Sky scanned the round table for the burgundy book. "Where's the lab log?"
"It’s in my office. I took it there this morning to check details for a paper I’m writing.” The professor put a tentative hand on Sky’s arm. “Do you suppose that’s what this mess is all about? Someone looking for the log?”
“I don't know.” Sky held the copies up. "But I think someone pressured Nicolette to change these numbers."
Professor Fisk gave her a blank look. “I’m not sure where you’re going with this." He closed the spreadsheet and turned to Sky with crossed arms. "I'm afraid you’ll have to spell it out.”
“Maybe Porter Manville put Nicolette up to it.”
"Porter and Nicolette?
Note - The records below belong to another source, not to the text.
(** * DaveSaveEd: the save data transformation engine

    A shallow embedding of [SaveGameManager.cpp]: the XOR byte codec, the
    guarded accessors of the JSON document, the tier classifier, the bulk
    mutators and the backup-then-overwrite write sequence, followed by the
    properties the specification states about them.

    Conventions.
    - [std::string] is [string]; one [ascii] is one byte.
    - [int] / [long long] values are [Z]; conversions that narrow are written
      out ([wrap_int], [wrap_long_long]).
    - [nlohmann::json] is the inductive type [json]; a JSON object is a
      [std::map<std::string, json>], embedded as an association list that is
      walked in key order, because the program depends on iteration order.
    - An operation that can throw returns an [outcome]; state is passed
      explicitly, and the state reached when an exception leaves a member
      function is part of its result.
    - [LogMessage] calls go to the logging collaborator and leave no trace
      in the results.
    - The libraries the program is built on (nlohmann/json, SQLite,
      [std::filesystem]) are embedded by what their documentation says the
      calls in the source do. *)

From Stdlib Require Import ZArith NArith Lia List Bool Ascii String.
From Stdlib Require Import DecimalString DecimalZ OrdersEx SpecFloat RelationClasses.
Import ListNotations.

Local Open Scope string_scope.
Local Open Scope Z_scope.

(* ================================================================= *)
(** ** Byte codec *)

Module Codec.

(** [data[i] ^ key[j]] on two [char]s: both operands are promoted to [int],
    combined bitwise, and the low eight bits are stored back. *)
Definition xor_char (a b : ascii) : ascii :=
  ascii_of_N (N.lxor (N_of_ascii a) (N_of_ascii b)).

(** The body of the [for] loop of [XORDecryptEncrypt], from index [i] on.
    [i % key_len] with [key_len = 0] has no defined result, nor has a read
    past the end of the key: both are [None]. *)
Fixpoint xor_from (i : nat) (data key : string) : option string :=
  match data with
  | EmptyString => Some EmptyString
  | String c rest =>
      let key_len := String.length key in
      if Nat.eqb key_len 0 then None
      else match String.get (i mod key_len) key with
           | None => None
           | Some k =>
               match xor_from (S i) rest key with
               | None => None
               | Some out => Some (String (xor_char c k) out)
               end
           end
  end.

Definition XORDecryptEncrypt (data key : string) : option string :=
  xor_from 0 data key.

(** [const std::string XOR_KEY = "GameData"] (SaveGameManager.h). *)
Definition XOR_KEY : string := "GameData".

(** [LoadSaveFile] step 2 and [WriteSaveFile] step 3 call the same
    transform with the same key. *)
Definition Decode (rawBytes : string) : option string :=
  XORDecryptEncrypt rawBytes XOR_KEY.

Definition Encode (documentText : string) : option string :=
  XORDecryptEncrypt documentText XOR_KEY.

End Codec.

(* ================================================================= *)
(** ** Tier classifier *)

(** [static int GetDesiredMaxCountForTier(int item_db_max_count)].  The
    warning logged on the default branch goes to the logging collaborator and
    is not part of the result. *)
Definition GetDesiredMaxCountForTier (item_db_max_count : Z) : Z :=
  if item_db_max_count =? 1 then 0
  else if item_db_max_count =? 99 then 66
  else if item_db_max_count =? 999 then 666
  else if item_db_max_count >=? 9999 then 6666
  else 0.

(* ================================================================= *)
(** ** Exceptions and outcomes *)

(** The exceptions the modelled code meets: nlohmann's [type_error] with its
    numeric id (302: a value has not the requested type; 305: [operator[]]
    with a string key on a value that is neither an object nor null; 316:
    [dump] met invalid UTF-8), nlohmann's [parse_error],
    [std::filesystem::filesystem_error], which [WriteSaveFile] catches
    together with every other [std::exception], and the [std::out_of_range]
    of [std::stoi]. *)
Inductive exn : Type :=
| type_error (id : Z)
| parse_error
| filesystem_error
| out_of_range.

Inductive outcome (A : Type) : Type :=
| Ok (a : A)
| Throw (e : exn).

Arguments Ok {A} a.
Arguments Throw {A} e.

Definition raises {A : Type} (o : outcome A) : bool :=
  match o with Ok _ => false | Throw _ => true end.

(* ================================================================= *)
(** ** The document tree *)

(** [nlohmann::json].  [JInt] is [number_integer] (a [std::int64_t]), [JUInt]
    is [number_unsigned] (a [std::uint64_t]; the parser produces it for every
    literal without a sign), [JFloat] is [number_float].  An object is a
    [std::map]: its bindings are kept in the order of their keys, which is the
    order [begin()] ... [end()] visits them in. *)
#[local] Set Warnings "-register-all".
Inductive json : Type :=
| JNull
| JBool (b : bool)
| JInt (z : Z)
| JUInt (n : Z)
| JFloat (f : spec_float)
| JString (s : string)
| JArray (l : list json)
| JObject (m : list (string * json)).

#[local] Set Warnings "register-all".

Definition object_t : Type := list (string * json).

(** [std::map::find]. *)
Fixpoint obj_find (k : string) (m : object_t) : option json :=
  match m with
  | [] => None
  | (k', v) :: rest => if String.eqb k k' then Some v else obj_find k rest
  end.

(** [m[k] = v] on the [std::map]: the binding of [k] is replaced where it is,
    a new binding is put at its place in key order ([std::less<std::string>],
    that is, bytes compared as unsigned). *)
Fixpoint obj_set (k : string) (v : json) (m : object_t) : object_t :=
  match m with
  | [] => [(k, v)]
  | (k', v') :: rest =>
      match String.compare k k' with
      | Lt => (k, v) :: (k', v') :: rest
      | Eq => (k, v) :: rest
      | Gt => (k', v') :: obj_set k v rest
      end
  end.

Definition obj_keys (m : object_t) : list string := map fst m.

Definition is_object (j : json) : bool :=
  match j with JObject _ => true | _ => false end.

Definition is_string (j : json) : bool :=
  match j with JString _ => true | _ => false end.

Definition is_number_integer (j : json) : bool :=
  match j with JInt _ | JUInt _ => true | _ => false end.

(** [j.contains(key)]: false on everything that is not an object. *)
Definition contains (j : json) (k : string) : bool :=
  match j with
  | JObject m => match obj_find k m with Some _ => true | None => false end
  | _ => false
  end.

(** [j.empty()]. *)
Definition json_empty (j : json) : bool :=
  match j with
  | JNull => true
  | JArray [] => true
  | JObject [] => true
  | _ => false
  end.

(** [j[key]] read where the caller has checked [contains(key)]: the element
    itself.  (Without the check the const overload has no defined result and
    the other one inserts; see [json_index].) *)
Definition json_at (j : json) (k : string) : json :=
  match j with
  | JObject m => match obj_find k m with Some v => v | None => JNull end
  | _ => JNull
  end.

(** The non-const [j[key]]: a null [j] silently becomes an object, a missing
    key is inserted with a null value, and anything that is neither object
    nor null throws [type_error] 305.  The result is the element referred to
    and [j] as the call leaves it. *)
Definition json_index (j : json) (k : string) : outcome (json * json) :=
  match j with
  | JNull => Ok (JNull, JObject [(k, JNull)])
  | JObject m =>
      match obj_find k m with
      | Some v => Ok (v, j)
      | None => Ok (JNull, JObject (obj_set k JNull m))
      end
  | _ => Throw (type_error 305)
  end.

(** [j[key] = v]. *)
Definition json_assign (j : json) (k : string) (v : json) : outcome json :=
  match j with
  | JNull => Ok (JObject [(k, v)])
  | JObject m => Ok (JObject (obj_set k v m))
  | _ => Throw (type_error 305)
  end.

(** *** Conversions *)

Definition wrap_int (z : Z) : Z :=
  (z + 2147483648) mod 4294967296 - 2147483648.

Definition wrap_long_long (z : Z) : Z :=
  (z + 9223372036854775808) mod 18446744073709551616 - 9223372036854775808.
What an absurd suggestion." The corners of the professor’s mouth turned up in a prim smile. "I’m beginning to understand why you are no longer on this case."
Sky ignored the slight. "Maybe they got together somewhere, away from the university." She slipped the pages into the zebra-print backpack. "Nicolette was beautiful. You remarked on it yourself. Why wouldn't Manville be attracted to her?"
"I've got nothing more to say. This conversation is over." The professor pointed to the lab door. "Please leave." He stooped over and retrieved a broken beaker and a frayed lab coat and carried both to a large waste barrel in the corner.
Sky lifted the backpack over her shoulder and walked to the antechamber as the professor continued to work at the mess on the floor.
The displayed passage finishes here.